Exercise details – Whenever a line below includes the word "EventQueueProps", copy that line.

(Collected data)

* * *

(* ===== verification/Prelude.v ===== *)
(** * kube2haproxy: a verified model

    kube2haproxy watches the services and endpoints of a Kubernetes cluster, keeps
    a table of service ports with their backends, and writes the configuration
    files of HAProxy and keepalived from it, reloading the daemons.  This library
    models the Go code under [src/] with the vendored packages that it is built on, and
    proves what makes it correct.

    ** The program and its model

    Data flow: a reflector lists and watches a resource of the API server and calls an
    event queue; a controller loop pops events and hands them to the proxier; the
    proxier updates its tables and queues a request with a rate limiter; a background
    loop of the rate limiter renders a template and reloads a daemon through a
    configuration writer.

    What is used of the Go language and its standard library:
    - [GoStrings], [Strconv] (strings, numbers and their texts), [GoTime] (times and
      [int64] durations with wrap-around), [PtrMap] (maps of pointers with an explicit
      heap), [OS] (files and scripts where any call may fail), [GoURL] ([net/url] and
      [path]) with [GoURLProps], where parsing reads back what a URL is written as.

    The vendored packages:
    - [Wait] ([util/wait/wait.go]): the loop that goroutines run in.
    - [StringSet] ([util/sets/string.go]), [ThreadSafeStore] and [Indexing]
      ([client/cache/thread_safe_store.go], [index.go]), [KStore]
      ([client/cache/store.go]), [FIFO] ([client/cache/fifo.go]).  [KStore.StoreOps] and
      [KStore.StoreLaws] are the interface that the event queue uses; [KStore.Cache]
      implements it.
    - [Reflector] ([client/cache/reflector.go], [listwatch.go]) with [ReflectorProps].
      [Reflector.Store] is the interface of the stores it feeds, and
      [ReflectorProps.Mirrors] the contract they keep.
    - [TokenBucket] ([juju/ratelimit], [util/throttle.go]): the limit on requests to the
      API server; [BucketRate] finds the bucket for a rate, with [float64] arithmetic.
    - Requests to the API server: [QueryParams] ([conversion/queryparams]),
      [FieldSelector] ([fields]), [ApiErrors] ([api/errors], [api/unversioned]),
      [URLBackoff] ([restclient/urlbackoff.go], [util/backoff.go]), [Request]
      ([restclient/request.go], [client.go]) with [RequestProps]; [RESTListWatch] has the
      requests that the functions of a [ListWatch] build with it, and [StreamWatcher]
      ([watch/iowatcher.go], [watch/json/decoder.go]) the stream a watch is read from.
    - Clients: [ClientCmd] ([unversioned/clientcmd]) loads and merges kubeconfig files
      with [Mergo] ([imdario/mergo]); [RESTConfig] ([restclient/config.go],
      [unversioned/helper.go]) makes clients from a configuration with [Transport]
      ([client/transport]); with [ClientCmdProps], [RESTConfigProps], [TransportProps].
    - [Healthz] ([pkg/healthz] and the mux of [app/server.go]): the endpoints for health,
      profiling and metrics.
    - [PFlagValues], [PFlag], [PFlagVars] ([spf13/pflag], [util/flags.go],
      [util/logs.go]): the flags, on an explicit heap of flags and variables;
      [PFlagFacts], [PFlagParse], [PFlagProps], [PFlagAdd], [PFlagOps] prove the
      invariant, parsing, adding, and the set-up of [main] with the methods.

    The program:
    - [AtomicBool] ([util/abool/bool.go]), [Types] ([proxy/types.go] and the parts
      of the API objects that the program reads).
    - [Backoff] ([util/flowcontrol/backoff.go]) with [BackoffProps];
      [RateLimiter] ([util/ratelimiter/ratelimiter.go]) with [RateLimiterProps].
    - [EventQueue] ([util/cache/eventqueue.go]) with [EventQueueFacts] (each method),
      [EventQueueSpec] (the invariant and the simulation between a producer's and a
      consumer's objects) and [EventQueueProps].
    - [Configurer] ([util/config/configurer.go]), [Instances]
      ([util/haproxy/haproxy.go], [util/keepalived/keepalived.go]) with the class
      [Daemon] that both implement, and [DaemonProps].
    - [IPAddr] ([util/ipaddr/addr.go]) with [IPAddrProps], over the class [Netlink];
      the package [vishvananda/netlink] implements that class with messages to the kernel:
      [Nl] ([nl/nl_linux.go]) sends requests, [NetlinkLink] ([link_linux.go]) finds and
      decodes links, [Rtnetlink] ([addr_linux.go]) changes addresses.  [RtnetlinkProps] has
      the formats, [NetlinkLinkProps] and [RtnetlinkCalls] the calls, over the class
      [KernelLaws].
    - [Template] ([util/template/template.go]), over the class [TextTemplate];
      [GoTemplate] is an engine for the subset of the template language that the
      shipped templates use, and [Shipped] has those templates.
    - [Proxier]: the tables and the event handlers of [proxy/template/proxier.go];
      [ProxierSpec] is their specification, one unit and one address at a time;
      [ProxierFacts] and [ProxierHandlers] prove it, [ProxierProps] uses it.
    - [Commit]: the rest of that file, committing and the MASTER state, over the
      proxier, the files and the device; with concrete states for runs; [CommitProps];
      [System] is the proxier with its two background loops.
    - [Controller] ([proxy/controller/controller.go]); [Pipeline] joins the queues,
      the controller and the proxier, and follows a unit with its addresses through both
      queues; [Reflection] adds the reflectors.
    - [Options] ([app/options/options.go]), [Server] ([app/server.go], [main.go]);
      [Connect] follows the flags through the client to the requests of the reflectors.

    Definitions keep the names of the Go functions; a method that would clash with a
    keyword or a type has an underscore ([Set_], [List_], [Index_]).  A struct is a
    record, and a method on a struct is a function in the monad [M] of this file over
    the record (or over a larger record, with [zoom]).

    ** Conventions

    - [M S A] is sequential code over the state [S].  It ends in one of four ways:
      it returns, panics (leaving the state that the deferred calls leave), ends
      the process, or blocks (on a held mutex, an empty queue or a channel).  A mutex of a
      component whose methods all hold it from start to end is not represented:
      each call is one transition.  The proxier's and the controller's locks are
      flags, since there a panic may leave them held or another thread may wait.
    - The order in which Go iterates over a map is a parameter ([MapOrder]): every
      theorem holds for every order.  The clock is read through arguments.
    - Code outside the repository is a parameter: the kernel's netlink sockets,
      [text/template], formatting of numbers ([GoFormats]), sending an HTTP request
      ([Request.Outside]), the codec of the API objects and of kubeconfig files, X.509 and
      the environment of the process are classes or arguments, and the laws that are
      assumed of them ([KernelLaws], [honest], [Responsive]) hold of concrete instances
      that the witnesses use.
    - Loops are over a list or the keys of a map, with five exceptions.  A request is sent
      at most ten times, the bound of the code ([Request.request_loop]).  Parsers of
      netlink messages have as many turns as there are bytes, of which each turn takes
      some, and receiving has one more than datagrams are waiting.  The search for a quantum
      has 400 turns, more than there are quanta ([BucketRate.quantum_loop_fuel]).  Parsing a command
      line ([PFlag.parseArgs], [parseShortArg]) has fuel, the number of arguments and of
      shorthands, and would block without it; [PFlagProps.Parse_ends] shows that it is
      enough.  Loops that run for ever ([wait.Until], the list-and-watch loop) take
      their inputs from the outside as a list, block at its end, and the theorems are
      about all lists; the loops of the controller and of the rate limiter appear as
      their bodies, and the theorems are about all sequences of iterations.

    ** What the theorems show

    - End to end: [Reflection.reflected_services_served] follows the services from the
      API server, through lists and watches that may break at any time, to the route
      table; [Pipeline.services_reach_tables] does from the queue, through every
      interleaving with relists, endpoints and commits, and
      [Pipeline.backends_reach_tables] the addresses of the endpoints, as long as the service
      keeps its port; [System.configs_follow_tables], [System.request_is_committed] and
      [Shipped.daemons_serve_tables] go on to the files of the daemons, their text, with
      the addresses that the device had at the last commit, and their reload scripts.
    - Proxier: [ProxierProps.handle_event_correct] is the refinement theorem of the
      handlers; from it follow convergence, independence of objects and of the
      interleaving of the two streams, and that changes leave requests.
    - Event queue: the invariant, [Pop], what compression preserves
      ([drain_converges], [relist_complete]), wake-ups and the marker of the first
      list.
    - Reflector: the store is at the version that is reported, whatever happens
      ([store_follows_server]); nothing leaks ([ListAndWatch_tidy]); timeouts.
    - Rate limiter, backoff and token bucket: one iteration on every branch, the distance
      of runs, coalescing and service of requests, the exact window, the number of
      tokens and the time to wait for them.
    - Flags: parsing reads back what a grammar of command lines writes
      ([parse_unparse]), stops at the first error, ends; the flags of the program
      ([flags_correct]); the invariant of all methods.
    - Stores and sets: equivalence with finite sets and with scans of the objects.
    - Commits and daemons: atomic replacement of files under any failure, the order
      of writing and reloading, errors, MASTER transitions.
    - Device: which link is found, and what the calls do to the table of a kernel that
      answers as rtnetlink documents ([runner_on_rtnetlink]), through encoding, parsing and
      the loop over answers; that the package keeps the laws the rest relies on
      ([RtnetlinkCalls.vishvananda_laws]), so that [System] applies to it.
    - Requests: what [Do] and [Watch] send, how often, what they wait for and what they
      leave open ([RequestProps.Do_correct], [Watch_correct]); names cannot leave the path
      ([names_stay_in_path]); the server reads back the options of a reflector
      ([reflector_requests]).
    - Watch streams: every interleaving of the goroutine with its readers and callers of
      [Stop] ([StreamWatcher_correct], [stopped_watcher_ends]).
    - Clients: which server the flags and files choose ([flags_with_file],
      [flags_without_file]), that credentials are only sent over TLS
      ([credentials_need_tls]), that caching transports changes nothing
      when the certificate files can be used ([cache_transparent]), for which limits there is a
      client, and what is asked in the end ([Connect.master_is_asked]).
    - Atomic boolean, endpoints and start-up: their functional behaviour.
    - Where the code does not do what its comments say or loses information, a
      theorem exhibits a run: [relist_keeps_stale], [announce_panics_iff_readd],
      [Cancel_does_not_unblock], [Replace_key_error], [backoff_is_flat],
      [long_interval_not_kept], [lagging_service_drops_addresses],
      [compressed_delete_leaves_unit], [sync_loses_vip], [SetMaster_loses_event],
      [backup_still_reloads], [bad_template_deadlocks], [burst_is_doubled],
      [Retry_After_not_honoured], [backoff_starts_afresh], [Stop_leaves_goroutine],
      [short_watch_has_no_timeout], [extensions_panic], [ConfirmUsable_panics],
      [no_burst_New], [port_range_not_read], [gretap_keys_exchanged],
      [empty_file_hits_cache], [AddFlag_again_breaks].  [EventQueue.ListKeys] never
      answers a key ([EventQueueProps.readers_correct]).

    ** What is not modelled

    - Serving HTTP connections, and the handlers of [pprof] and [prometheus].  Logging.
    - In package [netlink], what is not about addresses or finding a link by its name.
    - The HTTP transport, TLS and the codecs; the bodies of requests, label selectors and
      the metrics of the client; writing kubeconfig files and prompting for passwords.
      The reflectors ([Reflector]) have requests as records, of which [RESTListWatch]
      gives the URLs.
    - The parts of the template language that the shipped templates do not use, and the
      shell scripts.
    - The value types of [pflag] that no flag of the program has; [Poll] and
      [ExponentialBackoff], which are not called.
    - Memory exhaustion, and data races on [skipCommit], which is written by the
      controller without the proxier's lock.

    Next: [SetMaster] in several steps inside [System]; the reflector of the endpoints next to that of the
    services. *)

From stdpp Require Import gmap strings list relations.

* * *

Answer to this exercise –
      consumer's objects) and [EventQueueProps].
      answers a key ([EventQueueProps.readers_correct]).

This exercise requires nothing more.